(DATA IN THIS EXERCISE begins)

Fixpoint read_lines (ls : list string) (p : Pending) (events : list HomeserverEvent)
    : option (list HomeserverEvent) :=
  match ls with
  | [] => finish p events
  | line :: rest =>
      if (line =? "")%string then finish p events ≫= read_lines rest nothing
      else match strip_prefix ":" line with
           | Some _ => read_lines rest p events
           | None => read_field p line ≫= fun p' => read_lines rest p' events
           end
  end.

(** [parse_event_stream]. *)
Definition parse_event_stream (body : string) : option (list HomeserverEvent) :=
  read_lines (lines body) nothing [].

(** ** The deletion proof *)

Definition LISTINGS_PATH : string := "/pub/pubky.app/marketplace/v1/listings/".
Definition CONFIRM_WINDOW : Z := 20.

Definition listing_record_path (listing_id : string) : string := LISTINGS_PATH +:+ listing_id.

Definition listing_record_uri (seller_pubky : Pubky) (listing_id : string) : string :=
  "pubky://" +:+ seller_pubky +:+ listing_record_path listing_id.

Inductive DeletionCheck :=
| ChkDeleted (cursor : string)
| ChkNotDeleted
| ChkUnavailable.

(** [listing_events(user, path, cursor, reverse, limit)]. *)
Definition EventsFetch : Type :=
  Pubky -> string -> option string -> bool -> Z -> HomeserverEventsOutcome.

Definition latest_event_is_delete (listing_events : EventsFetch) (seller_pubky : Pubky)
    (listing_id : string) : DeletionCheck :=
  match listing_events seller_pubky (listing_record_path listing_id) None true CONFIRM_WINDOW with
  | EvEvents events =>
      match List.find (fun e => ev_uri e =? listing_record_uri seller_pubky listing_id)%string
              events with
      | Some e => match ev_kind e with EvDel => ChkDeleted (ev_cursor e) | EvPut => ChkNotDeleted end
      | None => ChkNotDeleted
      end
  | EvUnknownUser => ChkNotDeleted
  | EvUnavailable => ChkUnavailable
  end.

Definition confirm_deleted (fetch_listing : Pubky -> string -> HomeserverFetchOutcome)
    (listing_events : EventsFetch) (seller_pubky : Pubky) (listing_id : string) : DeletionCheck :=
  match fetch_listing seller_pubky listing_id with
  | FetchNotFound => latest_event_is_delete listing_events seller_pubky listing_id
  | FetchFound _ => ChkNotDeleted
  | FetchUnavailable => ChkUnavailable
  end.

(DATA IN THIS EXERCISE ends)

ASSIGNMENT –
Retype the records above exactly, from their first line through the line that contains "read_lines (lines body) nothing [].", and stop there.

WRITTEN RESPONSE –
Fixpoint read_lines (ls : list string) (p : Pending) (events : list HomeserverEvent)
    : option (list HomeserverEvent) :=
  match ls with
  | [] => finish p events
  | line :: rest =>
      if (line =? "")%string then finish p events ≫= read_lines rest nothing
      else match strip_prefix ":" line with
           | Some _ => read_lines rest p events
           | None => read_field p line ≫= fun p' => read_lines rest p' events
           end
  end.

(** [parse_event_stream]. *)
Definition parse_event_stream (body : string) : option (list HomeserverEvent) :=
  read_lines (lines body) nothing [].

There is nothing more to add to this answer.